AIMS: To evaluate the quality of anaesthesia and cardiorespiratory effects of ketamine and two doses of dexmedetomidine in captive black capuchin monkeys (Sapajus nigritus) undergoing routine clinical examination.METHODS: Twenty-four animals undergoing routine clinical examination were enrolled in the study. Animals were briefly physically restrained and examined to ensure no obvious illness was present and that they were healthy. Monkeys were randomly allocated to two groups (n=12 per group) and then treated with a combination of I/M 7.5 mg/kg ketamine and either 30 µg/kg or 50 µg/kg dexmedetomidine (Dex30 or Dex50 groups, respectively). Interval to onset and duration of anaesthesia were recorded, and the quality of induction of anaesthesia and recovery were subjectively evaluated.
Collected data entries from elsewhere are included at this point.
Lemma count_insert (P : uuid * agent_run -> Prop) `{DP : !forall x, Decision (P x)} (m : gmap uuid agent_run) k x :
  m !! k = None -> length (filter P (map_to_list (<[k := x]> m))) <= S (length (filter P (map_to_list m))).
Proof.
  intros Hk. rewrite (map_to_list_insert m k x Hk). rewrite filter_cons. case_decide; simpl; lia.
Qed.

(** Execution limits.  Guarded creations one after the other never exceed the
    maximum of the tenant's policy. *)
Theorem agent_run_limit tenant f node_run ver input status limits s a s' :
  _get_limits limit_policies limit_versions tenant = Ok limits -> agent_runs s !! next_uuid s = None ->
  limited_agent_run tenant f node_run ver input status s = (Ok a, s') ->
  (count_agent_runs_for_flow_run f s < lv_max_agent_runs limits)%Z /\
  (count_agent_runs_for_flow_run f s' <= lv_max_agent_runs limits)%Z.
Proof.
  intros Hl Hfresh H. unfold limited_agent_run in H. apply mbind_ok in H as ([] & s1 & H1 & H).
  unfold assert_can_create_agent_run in H1. rewrite Hl in H1.
  apply mbind_ok in H1 as (lim & s2 & [= <- <-] & H1). apply mbind_ok in H1 as (s2 & s3 & [= <- <-] & H1).
  injection H1 as H1 <-. unfold raise_if in H1. destruct (Z.leb_spec (lv_max_agent_runs limits)
    (count_agent_runs_for_flow_run f s)) as [|Hlt]; [done|]. split; [done|].
  unfold create_agent_run, uuid4, mbind_, mget, mmodify, mret in H. case_bool_decide; [|done].
  injection H as _ <-. unfold count_agent_runs_for_flow_run in *. simpl in *.
  match goal with |- context [map_to_list (<[next_uuid s := ?x]> _)] => pose proof (count_insert
    (fun ar => nr_flow <$> node_runs s !! ar_node_run ar.2 = Some f) (agent_runs s) (next_uuid s) x Hfresh) end.
  lia.
Qed.
End limits.
(* ===== verification/AgentTools.v ===== *)
(** * AgentTools: the tools an agent run may call

    [src/src/domain/tools/services/agent_tool_catalog.py] (the catalogue of an agent
    version as callable functions), [agent_runtime/tool_grant.py] (the authorisation of
    one run), the request of [schemas/agent_run.py] and the replay of a stored
    authorisation in [agent_run_service.py].

    The rows of the catalogue are what the repository's query returns, in the order it
    returns them: the query has no [ORDER BY]. *)

From S2P Require Import Prelude.
From S2P Require Import Errors.
From S2P Require Import PyValue.
From S2P Require Import PyString.
From S2P Require Import Store.

(** ** The catalogue *)

(** A published tool configuration joined with its tool. *)
Record tool_row : Type := {
  tr_config_id : uuid;
  tr_tool_id : uuid;
  tr_config : pydict;
  tr_name : option string;
}.

Record AgentToolBinding : Type := {
  function_name : string;
  tb_tool_id : uuid;
  tool_config_id : uuid;
  tool_name : string;
  tb_description : string;
  request_schema : pydict;
}.

#[global] Instance binding_eq_dec : EqDecision AgentToolBinding.
Proof. solve_decision. Defined.

Section catalog.
Variable uuid_str : uuid -> string.
Variable py_str : pyval -> string.

(** [normalize_tool_function_name]. *)
Definition normalize_tool_function_name (name : option string) (config_id : uuid) : string :=
  let base := sub_unsafe (py_strip (default "" name)) in
  let base := if String.eqb base "" then "tool_" +:+ str_take 8 (uuid_str config_id) else base in
  str_take 64 base.

(** [{**a, **b}]. *)
Definition dict_merge (a b : pydict) : pydict := foldl (fun d kv => dict_set kv.1 kv.2 d) a b.

(** [tool_request_schema]. *)
Definition tool_request_schema (config : pydict) : pydict :=
  match dict_getv "request_schema" config with
  | PDict s =>
      if match dict_getv "type" s with PStr t => String.eqb t "object" | _ => false end then s
      else if dict_has "properties" s then dict_merge [("type", PStr "object")] s
      else [("type", PStr "object"); ("properties", PDict []); ("additionalProperties", PBool true)]
  | _ => [("type", PStr "object"); ("properties", PDict []); ("additionalProperties", PBool true)]
  end.

(** [config.get("description") or config.get("summary") or ""]. *)
Definition row_description (config : pydict) : string :=
  let d := dict_getv "description" config in
  let s := dict_getv "summary" config in
  py_strip (str_of py_str (if truthy d then d else if truthy s then s else PStr "")).

Definition dash : Ascii.ascii := Ascii.ascii_of_nat 45.

(** The name of a row, given the names already used. *)
Definition row_function_name (used : list string) (r : tool_row) : string :=
  let name := normalize_tool_function_name (tr_name r) (tr_config_id r) in
  if bool_decide (name ∈ used)
  then name +:+ "_" +:+ str_take 8 (str_remove dash (uuid_str (tr_config_id r)))
  else name.

Definition row_binding (name : string) (r : tool_row) : AgentToolBinding :=
  {| function_name := name; tb_tool_id := tr_tool_id r; tool_config_id := tr_config_id r;
     tool_name := match tr_name r with
                  | Some n => if String.eqb n "" then name else n
                  | None => name
                  end;
     tb_description := row_description (tr_config r);
     request_schema := tool_request_schema (tr_config r) |}.

(** The loop of [list_agent_version_tools]. *)
Fixpoint catalog_from (used : list string) (rows : list tool_row) : list AgentToolBinding :=
  match rows with
  | [] => []
  | r :: rows =>
      let name := row_function_name used r in
      row_binding name r :: catalog_from (name :: used) rows
  end.

Definition list_agent_version_tools (rows : list tool_row) : list AgentToolBinding :=
  catalog_from [] rows.
End catalog.

(** ** Grants *)

(** [AgentRunToolGrant]: what a caller asks for. *)
Record AgentRunToolGrant : Type := {
  allowed_tool_names : option (list string);
  rq_allow_delegation : bool;
  rq_delegates : list uuid;
}.

(** Its validator. *)
Definition grant_request (allowed : option (list string)) (allow : bool) (delegates : list uuid) :
    res exc AgentRunToolGrant :=
  raise_if (allow && match delegates with [] => true | _ => false end) PydanticValidationError ;;!
  Ok {| allowed_tool_names := allowed; rq_allow_delegation := allow; rq_delegates := delegates |}.

Definition request_valid (q : AgentRunToolGrant) : Prop :=
  rq_allow_delegation q = true -> rq_delegates q <> [].

Record ResolvedToolGrant : Type := {
  gr_tools : list AgentToolBinding;
  allow_agent_delegation : bool;
  delegate_agent_ids : list uuid;
}.

Definition binding_for (g : ResolvedToolGrant) (name : string) : option AgentToolBinding :=
  List.find (fun b => String.eqb (function_name b) name) (gr_tools g).

Definition is_delegation_allowed_for (g : ResolvedToolGrant) (agent : uuid) : bool :=
  allow_agent_delegation g && bool_decide (agent ∈ delegate_agent_ids g).

Definition DELEGATION_TOOL_NAME : string := "delegate_to_agent".

Section grants.
Variable uuid_str : uuid -> string.
Variable uuid_parse : string -> option uuid.
Variable py_str : pyval -> string.
(** The tenant of an agent, when the agent exists. *)
Variable agent_tenant : uuid -> option uuid.

(** [ResolvedToolGrant.snapshot]. *)
Definition snapshot (g : ResolvedToolGrant) : pydict :=
  [("tools", PList ((fun b => PDict [("function_name", PStr (function_name b));
                                     ("tool_id", PStr (uuid_str (tb_tool_id b)));
                                     ("tool_config_id", PStr (uuid_str (tool_config_id b)));
                                     ("tool_name", PStr (tool_name b))]) <$> gr_tools g));
   ("allow_agent_delegation", PBool (allow_agent_delegation g));
   ("delegate_agent_ids", PList ((fun a => PStr (uuid_str a)) <$> delegate_agent_ids g));
   ("delegation_tool_name", if allow_agent_delegation g then PStr DELEGATION_TOOL_NAME else PNone)].

(** [available[name]]: a dict comprehension keeps the last binding of a name. *)
Definition available (tools : list AgentToolBinding) (name : string) : option AgentToolBinding :=
  last (filter (fun b => function_name b = name) tools).

(** The delegates of a request, one after the other. *)
Definition check_delegate (tenant self : uuid) (a : uuid) : res exc uuid :=
  raise_if (bool_decide (a = self)) (DomainValidationException "agent_cannot_delegate_to_itself") ;;!
  raise_if (negb (bool_decide (agent_tenant a = Some tenant)))
    (DomainValidationException "delegate_agent_not_found") ;;!
  Ok a.

(** [ToolGrantResolver.resolve], for the definition of agent [self] with [tools]. *)
Definition resolve_grant (tenant self : uuid) (tools : list AgentToolBinding) (q : AgentRunToolGrant) :
    res exc ResolvedToolGrant :=
  let! granted :=
    match allowed_tool_names q with
    | None => Ok tools
    | Some names =>
        raise_if (existsb (fun n => negb (bool_decide (is_Some (available tools n)))) names)
          (DomainValidationException "tool_not_bound_to_agent_version") ;;!
        Ok (omap (available tools) (fromkeys names))
    end in
  let! delegates := if rq_allow_delegation q then rmap (check_delegate tenant self) (fromkeys (rq_delegates q))
                    else Ok [] in
  Ok {| gr_tools := granted; allow_agent_delegation := rq_allow_delegation q;
        delegate_agent_ids := delegates |}.

(** [UUID(str(x))]. *)
Definition parse_uuid (v : pyval) : res exc uuid :=
  match uuid_parse (str_of py_str v) with Some u => Ok u | None => Err PyValueError end.

Definition snapshot_tool_name (v : pyval) : res exc string :=
  match v with
  | PDict d => Ok (str_of py_str (dict_getv "function_name" d))
  | _ => Err PyAttributeError
  end.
Heart rate, respiratory rate, systolic arterial pressure (SAP), rectal temperature, degree of sedation, analgesia, muscle relaxation and response to auditory stimulus were measured every 5 minutes from onset of anaesthesia until recovery.RESULTS: The mean interval to onset of anaesthesia was 7.3 (SD 6.6) and 9.1 (SD 5.0) minutes for the Dex30 and Dex50 groups, respectively (p=0.208). Mean duration of anaesthesia was longer for monkeys in the Dex50 (85.5 (SD 15.3) minutes) compared to those in Dex30 (63.9 (SD 16.4) minutes) group (p=0.003). Induction was considered excellent in 23/24 animals, and recovery was excellent in all animals. Heart rate, respiratory rate and body temperature decreased in both groups when compared to baseline, with no differences between groups. No differences between groups were found for assessments of sedation, analgesia, muscle relaxation or response to auditory stimulus.CONCLUSION AND CLINICAL RELEVANCE: Administration of ketamine and dexmedetomidine at the two doses produced adequate, dose-dependent chemical restraint, with excellent induction and recovery, and minimal clinically significant cardiorespiratory effects in captive capuchin monkeys. Due to the occurrence of arrhythmias, electrocardiographic monitoring is recommended when this combination is used. The administration of higher doses of dexmedetomidine produced longer lasting anaesthesia without further compromise of cardiorespiratory parameters.